──────── INFORMATION PROVIDED ────────

(** What is to be read again; a tiny header stands for defaults. *)
Definition emitted_method (h : COR_ILMETHOD_DECODER) (code : list Z) (cs : list EHClauseFat) : ILMethod :=
  if tiny_format h cs then mkILMethod 0 8 CorILMethod_TinyFormat code []
  else mkILMethod (dec_LocalVarSigTok h) (dec_MaxStack h) (emitted_flags h cs) code cs.

Lemma tiny_format_spec h cs : tiny_format h cs = true -> cs = [] /\ dec_CodeSize h < 64.
Proof.
  unfold tiny_format, IlmethodSize. destruct (_ && _) eqn:E; [|done]. intros _.
  apply andb_prop in E as [E E2]. apply andb_prop in E as [_ E1]. destruct cs; [split; [done|lia]|done].
Qed.

Lemma tiny_method_read base h code :
  0 <= dec_CodeSize h < 64 -> dec_CodeSize h = Z.of_nat (length code) ->
  let body := [wrap 8 (Z.lor CorILMethod_TinyFormat (Z.shiftl (dec_CodeSize h) 2))] ++ code in
  DecoderInit base body = Ok (mkDecoder CorILMethod_TinyFormat 8 (dec_CodeSize h) 0 (Some 1) None None) /\
  decode_method base body = Ok (mkILMethod 0 8 CorILMethod_TinyFormat code []).
Proof.
  intros Hn Hc body. set (n := dec_CodeSize h) in *.
  assert (wrap 8 (Z.lor CorILMethod_TinyFormat (Z.shiftl n 2)) = n * 4 + 2) as E.
  { unfold CorILMethod_TinyFormat. rewrite Z.lor_comm, lor_shiftl_add by lia. apply wrap_small. unfold is_uint. lia. }
  assert (uint_at body 0 1 = Ok (n * 4 + 2)) as R by (apply uint_at_byte; unfold body; rewrite E; exact (seg_at_mid [] [n * 4 + 2] code)).
  assert (DecoderInit base body = Ok (mkDecoder CorILMethod_TinyFormat 8 n 0 (Some 1) None None)) as H.
  { unfold DecoderInit, Tiny_IsTiny, Tiny_GetCodeSize. rewrite R. run_bind.
    change (Z.shiftr CorILMethod_FormatMask 1) with 3. rewrite (Z.land_ones _ 2 : _ -> Z.land _ 3 = _) by done.
    assert (((n * 4 + 2) mod 2 ^ 2 =? CorILMethod_TinyFormat) = true) as -> by (unfold CorILMethod_TinyFormat; change (2 ^ 2) with 4; lia).
    run_bind. unfold mret, result_ret. do 2 f_equal. rewrite Z.shiftr_div_pow2 by done.
    change (2 ^ (CorILMethod_FormatShift - 1)) with 4. lia. }
  split; [done|]. unfold decode_method. rewrite H. run_bind. cbn [dec_Code dec_CodeSize dec_EH dec_LocalVarSigTok dec_MaxStack dec_Flags].
  unfold bytes_at. rewrite Hc, Nat2Z.id. pose proof (seg_at_mid [n * 4 + 2] code []) as Hs. rewrite app_nil_r, <- E in Hs.
  unfold body. by rewrite (Hs : read_at _ 1 _ = _).
Qed.
Lemma target_fold lv mid xs : forall s l covered,
  good s l -> Forall (fun x => target x ∈ IL :: l /\ parent x ∈ l) xs ->
  exists covered' s' l', st_fold (target_insertion lv mid) xs covered s = Ok (covered', s') /\ evolves s l s' l'.
Proof.
  induction xs as [|x xs IH]; intros s l covered Hg Hx.
  { exists covered, s, l. split; [done|]. by apply evolves_refl. }
  apply Forall_cons in Hx as [[Ht Hpar] Hx].
  assert (exists c1 s1 l1, target_insertion lv mid x covered s = Ok (c1, s1) /\ evolves s l s1 l1)
    as (c1 & s1 & l1 & R1 & E1).
  { unfold target_insertion. destruct (Z.eqb_spec (target x) IL) as [|HIL].
    { exists covered, s, l. split; [done|]. by apply evolves_refl. }
    destruct (good_load s l _ Hg Ht) as (i & Li & _ & Hn & _). run_step Li.
    case_bool_decide. { exists covered, s, l. split; [done|]. by apply evolves_refl. }
    destruct (IsTailcallRet_run s l _ Hg Hn) as (b & Rb & Hb). run_step Rb. destruct b; cbn [negb].
    - apply list_elem_of_split in Hpar as (a1 & a2 & ->).
      destruct (reroute_branch_run s a1 (parent x) a2 lv mid (m_offset i) Hg) as (s1 & l1 & R1 & Hg1 & Hsub & Heh & Hhd).
      run_step R1. eexists _, s1, l1. split; [done|]. split; try done; [by rewrite Heh|]. intros Htf. by destruct (Hb eq_refl).
    - assert (target x ∈ l) as Hin by (by apply elem_of_cons in Ht as [?|?]).
      apply list_elem_of_split in Hin as (a1 & a2 & ->).
      destruct (AddCoverageProbeAfter_run s a1 _ a2 (probe x) mid Hg) as (s' & ns & new & Hr & Hp).
      run_step Hr. eexists _, s', (a1 ++ target x :: ns ++ a2). split; [done|]. by eapply probed_evolves. }
  destruct (IH s1 l1 c1 (ev_good _ _ _ _ E1)) as (c2 & s2 & l2 & R2 & E2).
  { eapply Forall_impl; [exact Hx|]. intros y [Hy1 Hy2]. split; [by eapply ev_sub_IL|by apply (ev_sub _ _ _ _ E1)]. }
  exists c2, s2, l2. split; [|by eapply evolves_trans]. cbn [st_fold]. by run_step R1.
Qed.

(** *** Walks that insert behind the cursor *)

(** A body at [p] may insert [ns] behind [p]; it leaves the cursor on the
    last instruction it inserted. *)
Lemma for_instrs_grow {A} (body : Z -> A -> M (Z * A)) (I : list Z -> list Z -> A -> ILRewriter -> Prop) :
  (forall don todo a s, I don todo a s -> il_list (m_mem s) (don ++ todo)) ->
  (forall don p todo a s, I don (p :: todo) a s -> exists ns a' s',
     body p a s = Ok ((default p (last ns), a'), s') /\ I (don ++ p :: ns) todo a' s') ->
  forall todo don a s fuel q, I don todo a s -> (length todo <= fuel)%nat -> head (todo ++ [IL]) = Some q ->
  exists a' s' l', for_instrs fuel q body a s = Ok (a', s') /\ I l' [] a' s'.
Proof.
  intros Hil Hstep. induction todo as [|p todo IH]; intros don a s fuel q HI Hfuel Hq.
  { injection Hq as <-. exists a, s, don. split; [|done]. by destruct fuel. }
  injection Hq as <-. pose proof (Hil _ _ _ _ HI) as [_ Hnd]. apply NoDup_cons in Hnd as [HIL _].
  assert (p <> IL) as Hp by (intros ->; apply HIL, elem_of_app; right; left).
  destruct fuel as [|fuel]; simpl in Hfuel; [lia|]. cbn [for_instrs].
  destruct (Z.eqb_spec p IL) as [|_]; [done|].
  destruct (Hstep _ _ _ _ _ HI) as (ns & a1 & s1 & R1 & HI1). run_step R1. cbn [fst snd].
  destruct (head (todo ++ [IL])) as [q|] eqn:Hq; [|by destruct todo].
  destruct (il_list_last _ _ _ (default p (last ns)) q (Hil _ _ _ _ HI1)) as [Hn _]; [|done|].
  { rewrite app_comm_cons. destruct ns as [|x ns]; [apply last_snoc|].
    rewrite last_app_cons. rewrite last_cons. destruct (last (x :: ns)) eqn:E; [done|by apply last_None in E]. }
  apply nxt_Some in Hn as (i & Hi & <-). run_step (load_run _ _ _ Hi). apply (IH _ _ _ _ _ HI1); [lia|done].
Qed.

(** *** The first loop of [RewriteIL] *)

Definition wf_insertions (l : list Z) (pri tgt : list ProbeInsertion) : Prop :=
  Forall (fun x => target x ∈ l) pri /\ Forall (fun x => target x ∈ IL :: l /\ parent x ∈ l) tgt.

Record scanning (s0 : ILRewriter) (l0 don todo : list Z) (acc : scan) (s : ILRewriter) : Prop := {
  sc_good : good s (don ++ todo);
  sc_switches : switches (items_of (m_mem s) todo) 0;
  sc_wf : wf_insertions (don ++ todo) (snd (fst acc)) (snd acc);
  sc_sub q : q ∈ l0 -> q ∈ don ++ todo;
  sc_eh : ehs s = ehs s0;
  sc_header : header_of s = header_of s0;
  sc_free : tail_free (items_of (m_mem s0) l0) -> s = s0 /\ don ++ todo = l0
}.

(** The targets of a switch are found behind it. *)
Lemma switch_targets_run cp s p l todo : forall n q acc,
  good s l -> (forall x, x ∈ todo -> x ∈ l) -> linked (m_mem s) (todo ++ [IL]) ->
  head (todo ++ [IL]) = Some q -> p ∈ l ->
  args_follow n (items_of (m_mem s) todo) 0 ->
  Forall (fun x => target x ∈ IL :: l /\ parent x ∈ l) acc ->
  exists acc', switch_targets n cp p q acc s = Ok (acc', s) /\
    Forall (fun x => target x ∈ IL :: l /\ parent x ∈ l) acc'.
Proof.
  induction todo as [|x todo IH]; intros n q acc Hg Hin Hlk Hq Hp Ha Hacc.
  { destruct n; [by exists acc|]. simpl in Ha. lia. }
  destruct n as [|n]; [by exists acc|]. injection Hq as <-. simpl in Ha. cbn [switch_targets].
  destruct (good_load s l x Hg) as (i & Li & Hi & _); [right; apply Hin; left|].
  rewrite (item_of_lookup _ _ _ Hi) in Ha. destruct Ha as [Hop Ha].
  destruct (ex_ok _ _ (g_ex _ _ Hg) x i (Hin x ltac:(left)) Hi) as [_ Htg]. rewrite Hop in Htg.
  run_step Li. destruct (good_load s l (m_pTarget i) Hg) as (t & Lt & _ & _ & Htp); [by apply Htg|].
  run_step Lt. apply (IH n); try done.
  - intros y Hy. apply Hin. by right.
  - by apply (linked_suffix _ [x]).
  - destruct (todo ++ [IL]) as [|y ys] eqn:E; [by destruct todo|].
    change ((x :: todo) ++ [IL]) with (x :: (todo ++ [IL])) in Hlk. rewrite E in Hlk.
    destruct Hlk as [Hn _]. unfold nxt in Hn. rewrite Hi in Hn. injection Hn as ->. done.
  - apply Forall_app. split; [done|]. by apply Forall_singleton.
Qed.
Lemma RewriteIL_body_witness :
  exists s2 l2 m' pad cs, il_list (m_mem s2) l2 /\
    RewriteIL (fun n => Some (replicate (Z.to_nat n) 0)) (fun _ => None) 0xCC
      sample sample_probes 7 true new_ILRewriter =
      Ok (fat_body 0x10 (m_maxStack s2) 0x11000001 (code_bytes 0 0 (abs_items m' l2)) pad cs, with_mem m' s2).
Proof.
  destruct (RewriteIL_body sample sample_state sample_probes 7 true
    (fun n => Some (replicate (Z.to_nat n) 0)) (fun _ => None) 0xCC sample_wf)
    as (s1 & s2 & l2 & R1 & R2 & Hl & H).
  - intros n Hn. eexists. split; [reflexivity|]. rewrite length_replicate. lia.
  - reflexivity.
  - destruct H as (m' & pad & cs & R & _).
    + vm_compute in R1. injection R1 as <-. vm_compute in R2. injection R2 as <-. vm_compute. reflexivity.
    + exists s2, l2, m', pad, cs. split; [exact Hl|exact R].
Defined.

Lemma RewriteIL_decodes_witness :
  exists s2 l2 body m' cs, il_list (m_mem s2) l2 /\
    RewriteIL (fun n => Some (replicate (Z.to_nat n) 0)) (fun _ => None) 0xCC
      sample sample_probes 7 true new_ILRewriter = Ok (body, with_mem m' s2) /\
    decode_method 0x7F2000 body =
      Ok (mkILMethod 0x11000001 (wrap 16 (m_maxStack s2)) (fat_flags 0x10 cs) (code_bytes 0 0 (abs_items m' l2)) cs).
Proof.
  destruct (RewriteIL_decodes 0x7F1000 sample_memory sample sample_state sample_probes 7 true
    (fun n => Some (replicate (Z.to_nat n) 0)) (fun _ => None) 0xCC 0x7F2000 sample_memory_bytes sample_decoded sample_wf)
    as (s1 & l1 & s2 & l2 & R1 & _ & R2 & Hl & _ & H).
  - intros n Hn. eexists. split; [reflexivity|]. rewrite length_replicate. lia.
  - reflexivity.
  - reflexivity.
  - destruct H as (body & m' & cs & R & D & _).
    + vm_compute in R1. injection R1 as <-. vm_compute in R2. injection R2 as <-. vm_compute. reflexivity.
    + exists s2, l2, body, m', cs. split; [exact Hl|]. split; [exact R|exact D].
Defined.
Lemma run_ops_acc debug ops acc f bs :
  frame_rep f bs ->
  match spec_ops (m_capacity f) ops bs with
  | Some (outs, bs') => exists f',
      st_fold (fun o outs => b ← run_op debug o; mret (outs ++ [b])) ops acc f = Ok (acc ++ outs, f') /\
      frame_rep f' bs' /\ m_capacity f' = m_capacity f
  | None => debug = true -> exists msg,
      st_fold (fun o outs => b ← run_op debug o; mret (outs ++ [b])) ops acc f = Err (Thrown msg)
  end.
Proof.
  revert acc f bs. induction ops as [|o ops IH]; intros acc f bs Hr; simpl.
  { exists f. by rewrite app_nil_r. }
  pose proof (run_op_refines debug o f bs Hr) as Ho.
  destruct (spec_op (m_capacity f) o bs) as [[b bs1]|]; simpl.
  - destruct Ho as (f1 & R & Hr1 & Hc). rewrite st_bind_assoc. run_step R. rewrite st_ret_bind.
    specialize (IH (acc ++ [b]) f1 bs1 Hr1). rewrite Hc in IH.
    destruct (spec_ops (m_capacity f) ops bs1) as [[outs bs2]|]; simpl; [|exact IH].
    by rewrite <- app_assoc in IH.
  - intros Hd. destruct (Ho Hd) as [msg R]. exists msg. by apply st_bind_err, st_bind_err.
Qed.

(** C10: a stack frame behaves as a bounded stack of concreteness flags: any
    sequence of pushes, pops and duplications returns the flags the abstract
    stack returns and leaves a frame that stands for the abstract result, with
    its symbolic cells numbered from the bottom.  A sequence that the abstract
    stack refuses, by an overflow or an underflow, ends in the exception of
    the debug build. *)
Theorem frame_refines_stack debug ops f bs :
  frame_rep f bs ->
  match spec_ops (m_capacity f) ops bs with
  | Some (outs, bs') => exists f', run_ops debug ops f = Ok (outs, f') /\ frame_rep f' bs'
  | None => debug = true -> exists msg, run_ops debug ops f = Err (Thrown msg)
  end.
Proof.
  intros Hr. pose proof (run_ops_acc debug ops [] f bs Hr) as H.
  destruct (spec_ops _ _ _) as [[outs bs']|]; [|exact H].
  destruct H as (f' & R & H & _). by exists f'.
Qed.

(** A frame that has just been configured stands for the empty stack. *)
Definition sample_frame : StackFrame :=
  mkStackFrame (replicate 4 0xCDCDCDCD) 4 0 0 0 0 [true; false] [true] 0x06000001 0x06000002 true false [].

Lemma sample_frame_rep : frame_rep sample_frame [].
Proof. split; try done. Qed.

Lemma frame_refines_stack_witness :
  exists f', run_ops true [OPush false; OPush true; ODup; OPush false; OPop 3; OPop1] sample_frame =
      Ok ([false; true; true; false; false; false], f') /\ frame_rep f' [].
Proof.
  pose proof (frame_refines_stack true [OPush false; OPush true; ODup; OPush false; OPop 3; OPop1]
    sample_frame [] sample_frame_rep) as H.
  vm_compute spec_ops in H. exact H.
Defined.

Lemma popped_of_elem n d cs num depth :
  (num, depth) ∈ popped_of n d cs <->
  exists i, cs !! i = Some false /\ num = n + symb (take i cs) + 1 /\
    depth = d + Z.of_nat (length cs) - 1 - Z.of_nat i.
Proof.
  assert (Hsh : forall c cs (P : nat -> Prop),
    (exists i, (c :: cs) !! i = Some false /\ P i) <->
    (c = false /\ P 0%nat) \/ exists i, cs !! i = Some false /\ P (S i)).
  { intros c cs' P. split.
    - intros ([|i] & H & HP); [left; simpl in H; by simplify_eq|right; by exists i].
    - intros [[-> HP]|(i & H & HP)]; [by exists 0%nat|by exists (S i)]. }
  revert n. induction cs as [|c cs IH]; intros n.
  { simpl. rewrite elem_of_nil. split; [done|]. by intros (i & H & _). }
  rewrite Hsh. destruct c; cbn [popped_of length].
  - rewrite IH. split; [intros (i & H & -> & ->); right|intros [[? _]|(i & H & -> & ->)]; [done|]];
      (exists i; split; [done|simpl; lia]).
  - rewrite elem_of_app, IH, list_elem_of_singleton. split.
    + intros [(i & H & -> & ->)|[= -> ->]]; [right; exists i; split; [done|simpl; lia]|left; split; [done|simpl; lia]].
    + intros [[_ [-> ->]]|(i & H & -> & ->)]; [right; f_equal; simpl; lia|left; exists i; split; [done|simpl; lia]].
Qed.

Lemma popped_of_sorted n d cs : StronglySorted Z.lt (snd <$> popped_of n d cs).
Proof.
  revert n. induction cs as [|[] cs IH]; intros n; simpl; [constructor|apply IH|].
  rewrite fmap_app. apply StronglySorted_app_2; [|apply IH|repeat constructor].
  intros x y Hx Hy. apply list_elem_of_singleton in Hy as ->.
  apply list_elem_of_fmap in Hx as ([num dep] & -> & H). apply popped_of_elem in H as (i & Hi & _ & ->).
  apply lookup_lt_Some in Hi. simpl. lia.
Qed.

(** [pop] of [count] cells reports concrete exactly when all of them are,
    and remembers exactly the symbolic ones, from the top down, each with its
    number, counted from the bottom of the frame, and its distance from the old
    top. *)
Theorem pop_reports debug f bs cs :
  frame_rep f (bs ++ cs) ->
  exists f', pop debug (Z.of_nat (length cs)) f = Ok (forallb id cs, f') /\ frame_rep f' bs /\
    (forall num depth, (num, depth) ∈ m_lastPoppedSymbolics f' <->
       exists i, cs !! i = Some false /\ num = symb (bs ++ take i cs) + 1 /\
         depth = Z.of_nat (length cs) - 1 - Z.of_nat i) /\
    StronglySorted Z.lt (snd <$> m_lastPoppedSymbolics f').
Proof.
  intros Hr. eexists. split; [by apply pop_run|]. split; [by eapply frame_rep_below|].
  split; [|apply popped_of_sorted]. intros num depth. simpl. rewrite popped_of_elem.
  by setoid_rewrite symb_app.
Qed.

Lemma pop_reports_witness :
  exists f f', run_ops false [OPush false; OPush true; OPush false] sample_frame = Ok ([false; true; false], f) /\
    pop false 2 f = Ok (false, f') /\ (2, 0) ∈ m_lastPoppedSymbolics f'.
Proof.
  destruct (run_ops_acc false [OPush false; OPush true; OPush false] [] sample_frame [] sample_frame_rep)
    as (f & R & Hr & _).
  destruct (pop_reports false f [false] [true; false] Hr) as (f' & R' & _ & H & _).
  exists f, f'. split; [exact R|]. split; [exact R'|]. apply H. exists 1%nat. split; [reflexivity|]. split; reflexivity.
Defined.

(** ** What the symbolic engine is told

    Between two commands the engine keeps the symbolic values of the frame as
    they were when the last command was answered.  A quiet operation does not
    pop a symbolic value, except by [pop1Async]; the counters then say how far the
    engine's copy is out of date.  Not every probe that sends no command is
    quiet: [Switch], [Track_Box], [Track_Stobj], [Track_Initobj],
    [Track_Stsfld], [Track_Throw] and [Track_Mkrefany] pop with [pop1] or [pop]
    whatever the value is ([silent_pop_unnoticed]).  [A] is the type of the
    engine's values, [None] stands for a concrete cell. *)

Inductive quiet_op (A : Type) :=
  | QPush (v : option A)
  | QPop (n : nat)
  | QPop1Async
  | QDup.
Arguments QPush {A} v.
Arguments QPop {A} n.
Arguments QPop1Async {A}.
Arguments QDup {A}.

Definition concrete {A} (v : option A) : bool := match v with None => true | Some _ => false end.
Definition symbolics {A} (vs : list (option A)) : list A := omap id vs.

Definition quiet_frame_op {A} (o : quiet_op A) : frame_op :=
  match o with
  | QPush v => OPush (concrete v)
  | QPop n => OPop n
  | QPop1Async => OPop1Async
  | QDup => ODup
  end.

(** The cells with their values; [None] when the operation is not quiet. *)
Definition quiet_step {A} (cap : Z) (o : quiet_op A) (vs : list (option A)) : option (list (option A)) :=
  match o with
  | QPush v => if Z.of_nat (length vs) <? cap then Some (vs ++ [v]) else None
  | QPop n =>
      if (n <=? length vs)%nat && forallb concrete (drop (length vs - n) vs)
      then Some (take (length vs - n) vs) else None
  | QPop1Async => last vs;; Some (take (length vs - 1) vs)
  | QDup =>
      v ← last vs;
      if concrete v && (Z.of_nat (length vs) <? cap) then Some (vs ++ [None]) else None
  end.

Fixpoint quiet_steps {A} (cap : Z) (ops : list (quiet_op A)) (vs : list (option A)) : option (list (option A)) :=
  match ops with
  | [] => Some vs
  | o :: ops => vs ← quiet_step cap o vs; quiet_steps cap ops vs
  end.

Section mirror.
Context {A : Type} (debug : bool).
Implicit Types vs : list (option A).

Lemma length_symbolics vs : Z.of_nat (length (symbolics vs)) = symb (concrete <$> vs).
Proof.
  induction vs as [|[v|] vs IH]; [done| |exact IH].
  change (symbolics (Some v :: vs)) with (v :: symbolics vs).
  change (symb (concrete <$> Some v :: vs)) with (1 + symb (concrete <$> vs)).
  cbn [length]. lia.
Qed.

Lemma symbolics_app vs ws : symbolics (vs ++ ws) = symbolics vs ++ symbolics ws.
Proof. apply omap_app. Qed.

Lemma symbolics_concrete vs : forallb concrete vs = true -> symbolics vs = [].
Proof. induction vs as [|[v|] vs IH]; simpl; [done|done|exact IH]. Qed.

(** The engine's values [sent] with [min] of them left, and the frame. *)
Record mirrored (sent : list A) (f : StackFrame) (vs : list (option A)) : Prop := {
  mi_rep : frame_rep f (concrete <$> vs);
  mi_last : m_lastSentSymbolsCount f = Z.of_nat (length sent);
  mi_min : 0 <= m_minSymbsCountSinceLastSent f <= Z.of_nat (length sent);
  mi_new : exists new, symbolics vs = take (Z.to_nat (m_minSymbsCountSinceLastSent f)) sent ++ new
}.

────────

YOUR OBJECTIVE. What is wanted is a copy of every line in the listing that includes the word "values".

OUTPUT OF THE EXERCISE.
    Between two commands the engine keeps the symbolic values of the frame as
    engine's values, [None] stands for a concrete cell. *)
(** The cells with their values; [None] when the operation is not quiet. *)
(** The engine's values [sent] with [min] of them left, and the frame. *)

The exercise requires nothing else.